Muslim apologist, Ahmed Deedat, made much of v6-8, 'But I am a worm, and no man' (cf. Job 25:6; Isaiah 41:14), claiming that Christ could not be God if He was described as 'a worm' (Josh McDowell and John Gilchrist vs. Ahmed Deedat, The Islam Debate, Campus Crusade, Here's Life Publishers, Inc., 1983). Deedat, and many other sceptics, deliberately misunderstand Scripture that lays emphasis on the humanity of the Son of Man, just as they also despise those that prove His deity.
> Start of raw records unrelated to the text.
(** One CreateDataPropertyOrThrow on the object under construction at
    [loc], with a value [hv] evaluated into [h2] after the object's cell
    was read as [o] in [h]: the heap update and the tree operation agree. *)
Lemma heap_define_step h h2 loc o k hv v :
  wf_heap h -> wf_heap h2 -> loc < length h -> deref (length h) h (HRef loc) = VObject o ->
  heap_extends h h2 -> refs_in (length h) (length h2) hv -> deref (length h2) h2 hv = v ->
  match create_data_property_or_throw o k v with
  | Ok o' => exists h3,
      heap_update h2 loc (fun c => create_data_property_or_throw c k hv) = Ok h3 /\
      wf_heap h3 /\ length h3 = length h2 /\ (forall i, i <> loc -> h3 !! i = h2 !! i) /\
      deref (length h3) h3 (HRef loc) = VObject o'
  | Err e => heap_update h2 loc (fun c => create_data_property_or_throw c k hv) = Err e
  end.
Proof.
  intros Hwf Hwf2 Hloc Ho [Hlen Hag] Hhv Hv.
  destruct (lookup_lt_is_Some_2 h loc Hloc) as [c Hc].
  rewrite (deref_cell _ _ _ Hc) in Ho. injection Ho as <-.
  set (G := deref (pred (length h2)) h2).
  assert (Hag' : forall i, S loc <= i < length h -> h2 !! i = h !! i) by (intros; apply Hag; lia).
  assert (HcG : map_object (deref (pred (length h)) h) c = map_object G c).
  { apply map_object_ext. eapply Forall_impl; [exact (Hwf _ _ Hc)|]. intros kp Hkp.
    symmetry. apply (deref_stable _ _ _ _ (S loc)); try done; lia. }
  assert (HvG : v = G hv).
  { subst v G. apply (deref_stable _ _ _ _ (S loc)); [done|done| |lia|lia].
    eapply refs_in_weaken; [| |exact Hhv]; lia. }
  rewrite HcG, HvG. unfold heap_update, create_data_property_or_throw.
  rewrite Hag, Hc by done. rewrite create_data_property_map.
  destruct (create_data_property c k hv) as [c'|] eqn:Ec; [|done]. simpl.
  assert (Hc' : obj_refs_in (S loc) (length h2) c').
  { eapply create_data_property_refs; [| |exact Ec].
    - eapply obj_refs_in_weaken; [| |exact (Hwf _ _ Hc)]; lia.
    - eapply refs_in_weaken; [| |exact Hhv]; lia. }
  exists (<[loc := c']> h2). split_and!; [done|by apply wf_heap_insert|apply length_insert| |].
  - intros i Hi. by rewrite list_lookup_insert_ne by congruence.
  - rewrite (deref_cell _ _ c') by (apply list_lookup_insert_eq; lia). rewrite length_insert. f_equal.
    apply map_object_ext. eapply Forall_impl; [exact Hc'|]. intros kp Hkp.
    apply (deref_frame _ _ _ (S loc)); [done| |done].
    intros i Hi. rewrite list_lookup_insert_ne by lia. done.
Qed.
Lemma table_entries_order_witness :
  NoDup (map fst [(str "Rust", mk_entry (str "rust") (str "a")); (str "42", mk_entry (str "text") (str "b"));
                  (str "7", mk_entry (str "text") (str "c"))]) /\
  exists idx,
    registry_entries (table_object [(str "Rust", mk_entry (str "rust") (str "a"));
                                    (str "42", mk_entry (str "text") (str "b"));
                                    (str "7", mk_entry (str "text") (str "c"))])
      = idx ++ filter (fun le => is_array_index le.1 = false)
                      [(str "Rust", mk_entry (str "rust") (str "a")); (str "42", mk_entry (str "text") (str "b"));
                       (str "7", mk_entry (str "text") (str "c"))]
    /\ idx ≡ₚ filter (fun le => is_array_index le.1 = true)
                     [(str "Rust", mk_entry (str "rust") (str "a")); (str "42", mk_entry (str "text") (str "b"));
                      (str "7", mk_entry (str "text") (str "c"))]
    /\ StronglySorted Z.lt (omap array_index_value (map fst idx))
    /\ (forall l e, (l, e) ∈ idx <->
          (l, e) ∈ [(str "Rust", mk_entry (str "rust") (str "a")); (str "42", mk_entry (str "text") (str "b"));
                    (str "7", mk_entry (str "text") (str "c"))]
          /\ exists n, 0 <= n <= MAX_ARRAY_INDEX /\ l = index_string n).
Proof.
  assert (H : NoDup (map fst [(str "Rust", mk_entry (str "rust") (str "a"));
                              (str "42", mk_entry (str "text") (str "b"));
                              (str "7", mk_entry (str "text") (str "c"))]))
    by (apply (bool_decide_unpack _); vm_compute; reflexivity).
  split; [exact H|]. exact (table_entries_order _ H).
Defined.

(** The boundary of the array indices in the order of Object.entries:
    "4294967294" (2^32 - 2) is the largest label listed among the
    indices, before the others; "4294967295" (2^32 - 1) and "01" (a
    leading zero) are ordinary labels and keep their declaration order;
    "0" is an index. *)
Example index_label_boundary :
  registry_entries (table_object [(str "Rust", mk_entry (str "rust") (str "a"));
                                  (str "4294967295", mk_entry (str "text") (str "b"));
                                  (str "01", mk_entry (str "text") (str "c"));
                                  (str "4294967294", mk_entry (str "text") (str "d"));
                                  (str "0", mk_entry (str "text") (str "e"))])
  = [(str "0", mk_entry (str "text") (str "e"));
     (str "4294967294", mk_entry (str "text") (str "d"));
     (str "Rust", mk_entry (str "rust") (str "a"));
     (str "4294967295", mk_entry (str "text") (str "b"));
     (str "01", mk_entry (str "text") (str "c"))].
Proof. vm_compute. reflexivity. Qed.

End Registry.
(** C15 (type): the TypeScript checker accepts the module and declares
    [sampleCode] with one property per label, in source order, each of
    type { language: string; code: string }; the exported value has that
    type, so [sampleCode[label].language] and [.code] are strings for
    each of the four labels. *)
Theorem sampleCode_type_checks :
  infer_export_const sampleCode_expr = inr sampleCode_type /\
  exists v, sampleCode_module = Ok (str "sampleCode", v) /\ has_type v sampleCode_type.
Proof.
  assert (H : infer_export_const sampleCode_expr = inr sampleCode_type) by (vm_compute; reflexivity).
  split; [exact H|]. destruct (infer_export_const_inv _ _ H) as (T & E & Hw).
  destruct (proj1 infer_sound_mut _ _ E ltac:(vm_compute; reflexivity)) as (v & Hv & HT).
  exists v. split; [unfold sampleCode_module, eval_export_const; by rewrite Hv|]. by apply Hw.
Qed.

End SampleCode.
In this psalm, the worm is a symbol of extreme weakness and helplessness, something to be trodden down, unnoticed, and despised (v6): 'A reproach of men, and despised of the people.' Jesus had become a byword and a proverb to the scorners, so despised by the very people who once would have crowned Him that they now expressed their desire to have a murderer released instead of the Lord of Glory (Acts 3:14; cf. Isaiah 49:7; 53:3; Matthew 27:39). 'All they that see me laugh me to scorn: they shoot out the lip, they shake the head' (v7) reveals the cruel mocking that was fulfilled in Luke 23:35. David was in desperate trouble of a vastly different nature when he penned these words, but the Messiah was dying in agony when He used those words from the cross, suffering the insults of the crowd (Matthew 27:39-41; Mark 15:29), chief priests, and the scribes and elders, for 'shoot out the lip' is an expression of derision and contempt, comparable to sticking out the tongue, and appears in these two Gospel accounts and is alluded to in a third (Luke 23:35).